What you should do ▸ Filter the entries for the word "right". Copy each line that has it.

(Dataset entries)
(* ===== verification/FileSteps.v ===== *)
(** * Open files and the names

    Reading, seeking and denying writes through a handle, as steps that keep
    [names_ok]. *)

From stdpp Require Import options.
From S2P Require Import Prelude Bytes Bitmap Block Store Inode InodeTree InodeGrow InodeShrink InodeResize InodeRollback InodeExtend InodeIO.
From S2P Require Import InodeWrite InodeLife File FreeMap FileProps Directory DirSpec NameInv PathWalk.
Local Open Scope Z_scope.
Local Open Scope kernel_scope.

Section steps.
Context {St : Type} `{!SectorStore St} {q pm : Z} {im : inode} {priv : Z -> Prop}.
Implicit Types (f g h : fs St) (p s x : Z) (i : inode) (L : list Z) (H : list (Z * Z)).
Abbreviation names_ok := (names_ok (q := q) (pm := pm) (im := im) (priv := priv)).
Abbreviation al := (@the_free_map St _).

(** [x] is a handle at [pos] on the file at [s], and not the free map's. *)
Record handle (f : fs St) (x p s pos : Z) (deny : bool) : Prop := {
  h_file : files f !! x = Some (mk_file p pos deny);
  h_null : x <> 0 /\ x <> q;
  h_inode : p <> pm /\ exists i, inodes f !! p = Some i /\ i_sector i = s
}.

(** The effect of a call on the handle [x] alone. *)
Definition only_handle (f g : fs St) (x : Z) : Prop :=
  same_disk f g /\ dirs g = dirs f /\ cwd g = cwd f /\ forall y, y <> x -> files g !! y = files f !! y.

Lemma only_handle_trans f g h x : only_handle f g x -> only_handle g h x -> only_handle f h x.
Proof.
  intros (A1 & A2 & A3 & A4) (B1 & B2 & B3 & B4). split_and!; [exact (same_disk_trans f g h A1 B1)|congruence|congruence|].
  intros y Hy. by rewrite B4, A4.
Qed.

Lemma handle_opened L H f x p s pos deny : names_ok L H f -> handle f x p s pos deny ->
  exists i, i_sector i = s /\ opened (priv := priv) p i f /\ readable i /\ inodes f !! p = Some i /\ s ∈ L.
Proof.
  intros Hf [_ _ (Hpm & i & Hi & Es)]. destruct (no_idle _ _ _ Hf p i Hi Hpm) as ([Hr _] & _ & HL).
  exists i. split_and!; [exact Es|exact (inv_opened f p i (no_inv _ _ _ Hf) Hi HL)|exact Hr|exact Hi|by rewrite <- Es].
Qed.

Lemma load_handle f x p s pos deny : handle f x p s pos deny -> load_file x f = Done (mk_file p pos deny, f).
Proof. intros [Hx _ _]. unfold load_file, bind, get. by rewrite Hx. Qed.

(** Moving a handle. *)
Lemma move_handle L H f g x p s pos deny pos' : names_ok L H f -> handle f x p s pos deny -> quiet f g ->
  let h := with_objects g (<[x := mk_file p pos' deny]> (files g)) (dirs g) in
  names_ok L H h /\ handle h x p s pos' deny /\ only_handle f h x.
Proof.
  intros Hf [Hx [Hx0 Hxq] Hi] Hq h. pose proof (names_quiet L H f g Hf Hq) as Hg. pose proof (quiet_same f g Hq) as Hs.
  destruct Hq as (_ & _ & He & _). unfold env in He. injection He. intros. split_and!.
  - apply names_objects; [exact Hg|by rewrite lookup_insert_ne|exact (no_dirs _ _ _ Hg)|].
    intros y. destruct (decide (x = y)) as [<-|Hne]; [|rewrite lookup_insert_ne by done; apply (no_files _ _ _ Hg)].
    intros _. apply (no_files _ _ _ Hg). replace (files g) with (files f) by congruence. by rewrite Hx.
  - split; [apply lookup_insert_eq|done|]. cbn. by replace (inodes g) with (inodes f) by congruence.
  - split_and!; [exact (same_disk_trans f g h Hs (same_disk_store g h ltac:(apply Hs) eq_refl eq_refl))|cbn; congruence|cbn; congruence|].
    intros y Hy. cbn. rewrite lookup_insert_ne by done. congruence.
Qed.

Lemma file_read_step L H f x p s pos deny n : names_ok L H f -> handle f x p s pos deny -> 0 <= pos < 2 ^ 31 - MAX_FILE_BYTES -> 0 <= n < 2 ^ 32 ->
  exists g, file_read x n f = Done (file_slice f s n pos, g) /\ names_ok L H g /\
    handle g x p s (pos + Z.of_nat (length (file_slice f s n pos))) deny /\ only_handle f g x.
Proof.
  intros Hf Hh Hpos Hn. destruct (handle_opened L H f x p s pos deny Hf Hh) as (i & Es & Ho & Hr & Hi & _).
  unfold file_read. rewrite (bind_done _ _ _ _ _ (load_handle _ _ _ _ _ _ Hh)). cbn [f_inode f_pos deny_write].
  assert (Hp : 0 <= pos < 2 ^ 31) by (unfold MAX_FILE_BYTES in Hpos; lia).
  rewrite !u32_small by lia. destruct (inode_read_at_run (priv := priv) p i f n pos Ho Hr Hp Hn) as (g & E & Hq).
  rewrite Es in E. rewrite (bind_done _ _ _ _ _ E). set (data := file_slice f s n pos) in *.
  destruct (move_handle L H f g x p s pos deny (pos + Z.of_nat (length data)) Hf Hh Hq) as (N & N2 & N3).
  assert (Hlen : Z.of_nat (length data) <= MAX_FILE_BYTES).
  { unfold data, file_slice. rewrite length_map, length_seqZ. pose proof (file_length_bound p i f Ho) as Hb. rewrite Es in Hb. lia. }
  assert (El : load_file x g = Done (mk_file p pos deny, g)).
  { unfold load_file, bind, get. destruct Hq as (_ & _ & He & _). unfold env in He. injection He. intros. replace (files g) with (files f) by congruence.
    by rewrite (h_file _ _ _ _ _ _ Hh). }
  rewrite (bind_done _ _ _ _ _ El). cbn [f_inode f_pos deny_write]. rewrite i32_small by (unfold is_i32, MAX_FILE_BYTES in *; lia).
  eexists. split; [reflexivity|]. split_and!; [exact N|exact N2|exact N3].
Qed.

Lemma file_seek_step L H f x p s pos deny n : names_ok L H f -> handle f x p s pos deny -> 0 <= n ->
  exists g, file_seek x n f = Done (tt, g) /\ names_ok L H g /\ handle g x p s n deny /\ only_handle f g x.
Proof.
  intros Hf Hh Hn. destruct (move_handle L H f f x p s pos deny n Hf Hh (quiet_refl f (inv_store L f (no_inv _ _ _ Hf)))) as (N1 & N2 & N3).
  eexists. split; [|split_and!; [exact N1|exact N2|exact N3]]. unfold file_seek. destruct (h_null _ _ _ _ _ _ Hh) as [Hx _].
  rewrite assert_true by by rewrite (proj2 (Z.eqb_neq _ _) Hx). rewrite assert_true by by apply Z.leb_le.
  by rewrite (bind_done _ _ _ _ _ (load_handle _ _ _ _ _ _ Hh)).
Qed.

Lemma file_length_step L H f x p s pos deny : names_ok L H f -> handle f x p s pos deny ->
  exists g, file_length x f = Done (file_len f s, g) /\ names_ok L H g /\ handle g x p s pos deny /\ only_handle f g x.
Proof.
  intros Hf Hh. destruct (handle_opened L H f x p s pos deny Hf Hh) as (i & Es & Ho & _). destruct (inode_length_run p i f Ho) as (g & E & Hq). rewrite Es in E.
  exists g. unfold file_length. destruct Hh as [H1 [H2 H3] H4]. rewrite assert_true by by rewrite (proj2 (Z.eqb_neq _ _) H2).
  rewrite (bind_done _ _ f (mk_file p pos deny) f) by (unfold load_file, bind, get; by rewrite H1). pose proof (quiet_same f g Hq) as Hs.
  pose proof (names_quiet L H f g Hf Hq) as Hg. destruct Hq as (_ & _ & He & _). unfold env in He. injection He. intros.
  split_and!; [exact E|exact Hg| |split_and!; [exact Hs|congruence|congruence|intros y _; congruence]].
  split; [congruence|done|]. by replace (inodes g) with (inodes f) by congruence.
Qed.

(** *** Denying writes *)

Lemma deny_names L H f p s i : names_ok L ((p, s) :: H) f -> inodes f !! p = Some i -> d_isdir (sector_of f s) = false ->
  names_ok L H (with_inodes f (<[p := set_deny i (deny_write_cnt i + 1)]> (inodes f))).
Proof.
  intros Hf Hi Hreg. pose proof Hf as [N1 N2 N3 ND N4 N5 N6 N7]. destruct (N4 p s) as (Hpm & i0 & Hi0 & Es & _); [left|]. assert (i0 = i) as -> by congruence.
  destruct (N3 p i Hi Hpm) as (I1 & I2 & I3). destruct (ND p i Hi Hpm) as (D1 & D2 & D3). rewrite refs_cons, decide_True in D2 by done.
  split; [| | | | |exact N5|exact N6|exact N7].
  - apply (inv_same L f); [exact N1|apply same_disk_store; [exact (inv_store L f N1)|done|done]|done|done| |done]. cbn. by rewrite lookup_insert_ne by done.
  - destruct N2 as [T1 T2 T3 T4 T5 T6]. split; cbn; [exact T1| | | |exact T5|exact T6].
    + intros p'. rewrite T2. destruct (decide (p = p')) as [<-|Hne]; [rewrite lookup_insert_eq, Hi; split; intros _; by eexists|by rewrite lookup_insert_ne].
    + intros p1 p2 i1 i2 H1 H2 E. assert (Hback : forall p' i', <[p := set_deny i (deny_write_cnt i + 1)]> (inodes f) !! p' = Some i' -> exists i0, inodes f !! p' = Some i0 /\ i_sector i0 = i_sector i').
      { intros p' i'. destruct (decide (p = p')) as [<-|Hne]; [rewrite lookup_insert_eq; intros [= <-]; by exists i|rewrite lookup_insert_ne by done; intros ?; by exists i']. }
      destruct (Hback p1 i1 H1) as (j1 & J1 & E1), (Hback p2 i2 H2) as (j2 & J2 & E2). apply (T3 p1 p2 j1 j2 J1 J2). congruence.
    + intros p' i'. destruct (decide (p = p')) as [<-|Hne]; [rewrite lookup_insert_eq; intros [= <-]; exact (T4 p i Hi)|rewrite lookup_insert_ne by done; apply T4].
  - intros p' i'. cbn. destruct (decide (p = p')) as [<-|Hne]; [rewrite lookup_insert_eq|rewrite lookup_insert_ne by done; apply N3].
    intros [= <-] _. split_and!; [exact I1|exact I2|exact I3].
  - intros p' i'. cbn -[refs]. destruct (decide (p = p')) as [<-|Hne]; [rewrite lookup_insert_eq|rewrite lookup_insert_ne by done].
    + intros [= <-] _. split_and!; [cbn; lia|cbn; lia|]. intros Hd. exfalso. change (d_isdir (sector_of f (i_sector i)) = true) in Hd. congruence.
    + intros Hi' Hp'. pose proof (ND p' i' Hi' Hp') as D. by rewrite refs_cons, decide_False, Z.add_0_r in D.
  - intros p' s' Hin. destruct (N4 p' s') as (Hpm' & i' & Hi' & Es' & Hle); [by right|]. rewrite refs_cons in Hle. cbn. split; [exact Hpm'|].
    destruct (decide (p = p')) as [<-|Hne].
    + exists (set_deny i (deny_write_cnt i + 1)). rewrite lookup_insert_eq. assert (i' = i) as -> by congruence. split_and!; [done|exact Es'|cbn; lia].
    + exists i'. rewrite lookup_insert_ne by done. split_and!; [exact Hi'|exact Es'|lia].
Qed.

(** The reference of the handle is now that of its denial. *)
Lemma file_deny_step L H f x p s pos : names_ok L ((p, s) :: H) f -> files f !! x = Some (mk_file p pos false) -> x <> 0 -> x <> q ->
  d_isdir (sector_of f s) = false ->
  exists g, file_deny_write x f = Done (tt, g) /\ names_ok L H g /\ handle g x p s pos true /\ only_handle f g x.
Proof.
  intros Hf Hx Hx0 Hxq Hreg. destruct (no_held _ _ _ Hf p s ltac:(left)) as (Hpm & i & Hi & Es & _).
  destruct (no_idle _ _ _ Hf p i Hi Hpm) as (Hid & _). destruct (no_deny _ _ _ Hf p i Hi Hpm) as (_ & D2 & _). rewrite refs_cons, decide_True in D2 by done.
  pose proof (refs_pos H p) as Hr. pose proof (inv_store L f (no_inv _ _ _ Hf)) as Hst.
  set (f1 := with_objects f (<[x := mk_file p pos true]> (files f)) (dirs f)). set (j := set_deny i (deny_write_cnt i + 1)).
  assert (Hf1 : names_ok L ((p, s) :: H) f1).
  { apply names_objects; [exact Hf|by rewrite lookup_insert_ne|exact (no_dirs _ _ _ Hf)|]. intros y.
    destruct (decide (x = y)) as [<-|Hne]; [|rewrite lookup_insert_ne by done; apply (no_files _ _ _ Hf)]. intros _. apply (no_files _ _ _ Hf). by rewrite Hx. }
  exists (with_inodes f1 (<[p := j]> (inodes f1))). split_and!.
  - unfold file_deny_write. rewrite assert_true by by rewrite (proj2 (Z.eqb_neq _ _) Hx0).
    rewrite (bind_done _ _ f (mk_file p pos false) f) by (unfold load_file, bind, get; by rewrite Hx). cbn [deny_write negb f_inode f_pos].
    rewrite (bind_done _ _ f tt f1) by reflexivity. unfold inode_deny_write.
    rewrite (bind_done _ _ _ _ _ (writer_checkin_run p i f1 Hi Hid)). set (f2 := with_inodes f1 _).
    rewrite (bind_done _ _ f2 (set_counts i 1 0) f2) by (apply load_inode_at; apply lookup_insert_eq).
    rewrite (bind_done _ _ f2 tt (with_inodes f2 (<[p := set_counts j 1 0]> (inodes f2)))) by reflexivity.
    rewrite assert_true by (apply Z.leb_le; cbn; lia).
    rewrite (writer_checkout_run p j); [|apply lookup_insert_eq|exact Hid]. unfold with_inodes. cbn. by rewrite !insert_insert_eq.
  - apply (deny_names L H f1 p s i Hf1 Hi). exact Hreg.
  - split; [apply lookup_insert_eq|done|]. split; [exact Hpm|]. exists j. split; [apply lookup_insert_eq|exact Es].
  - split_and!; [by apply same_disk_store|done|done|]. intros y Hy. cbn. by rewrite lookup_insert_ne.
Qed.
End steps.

==

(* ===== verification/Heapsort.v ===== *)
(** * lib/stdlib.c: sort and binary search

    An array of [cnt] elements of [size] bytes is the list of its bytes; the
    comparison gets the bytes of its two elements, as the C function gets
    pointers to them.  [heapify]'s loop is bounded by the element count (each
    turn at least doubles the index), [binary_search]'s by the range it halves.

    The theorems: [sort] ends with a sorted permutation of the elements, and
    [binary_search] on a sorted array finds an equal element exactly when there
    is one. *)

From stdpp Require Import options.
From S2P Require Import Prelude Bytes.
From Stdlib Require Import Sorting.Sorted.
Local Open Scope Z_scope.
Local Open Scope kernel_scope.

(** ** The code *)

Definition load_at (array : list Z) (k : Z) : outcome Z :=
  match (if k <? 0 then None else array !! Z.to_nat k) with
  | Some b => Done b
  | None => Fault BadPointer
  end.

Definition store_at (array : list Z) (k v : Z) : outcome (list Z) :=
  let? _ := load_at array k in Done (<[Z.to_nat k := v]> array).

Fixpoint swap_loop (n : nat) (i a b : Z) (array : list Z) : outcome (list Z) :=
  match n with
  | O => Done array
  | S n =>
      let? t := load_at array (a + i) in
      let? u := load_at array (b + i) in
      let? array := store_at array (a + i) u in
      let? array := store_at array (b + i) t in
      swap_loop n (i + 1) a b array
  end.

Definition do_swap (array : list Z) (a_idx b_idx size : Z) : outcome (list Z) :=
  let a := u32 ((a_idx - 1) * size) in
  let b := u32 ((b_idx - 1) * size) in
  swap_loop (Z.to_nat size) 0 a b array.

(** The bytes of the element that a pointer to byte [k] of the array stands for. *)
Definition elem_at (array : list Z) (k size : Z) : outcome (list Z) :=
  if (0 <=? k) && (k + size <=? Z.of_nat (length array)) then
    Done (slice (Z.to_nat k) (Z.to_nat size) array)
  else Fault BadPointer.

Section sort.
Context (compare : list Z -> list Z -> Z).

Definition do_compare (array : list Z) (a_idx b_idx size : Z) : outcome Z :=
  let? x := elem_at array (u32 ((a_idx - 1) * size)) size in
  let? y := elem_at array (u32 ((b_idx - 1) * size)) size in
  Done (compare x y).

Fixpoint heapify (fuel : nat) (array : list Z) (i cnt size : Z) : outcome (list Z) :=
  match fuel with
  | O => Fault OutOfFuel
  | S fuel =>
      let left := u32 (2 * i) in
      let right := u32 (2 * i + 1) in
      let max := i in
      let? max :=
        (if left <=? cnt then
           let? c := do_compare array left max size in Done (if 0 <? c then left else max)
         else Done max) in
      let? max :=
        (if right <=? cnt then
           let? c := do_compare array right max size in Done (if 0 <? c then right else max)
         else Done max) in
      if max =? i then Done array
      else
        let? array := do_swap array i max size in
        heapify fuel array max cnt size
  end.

Response to this task ▸
  - intros p' s' Hin. destruct (N4 p' s') as (Hpm' & i' & Hi' & Es' & Hle); [by right|]. rewrite refs_cons in Hle. cbn. split; [exact Hpm'|].
      let right := u32 (2 * i + 1) in
        (if right <=? cnt then
           let? c := do_compare array right max size in Done (if 0 <? c then right else max)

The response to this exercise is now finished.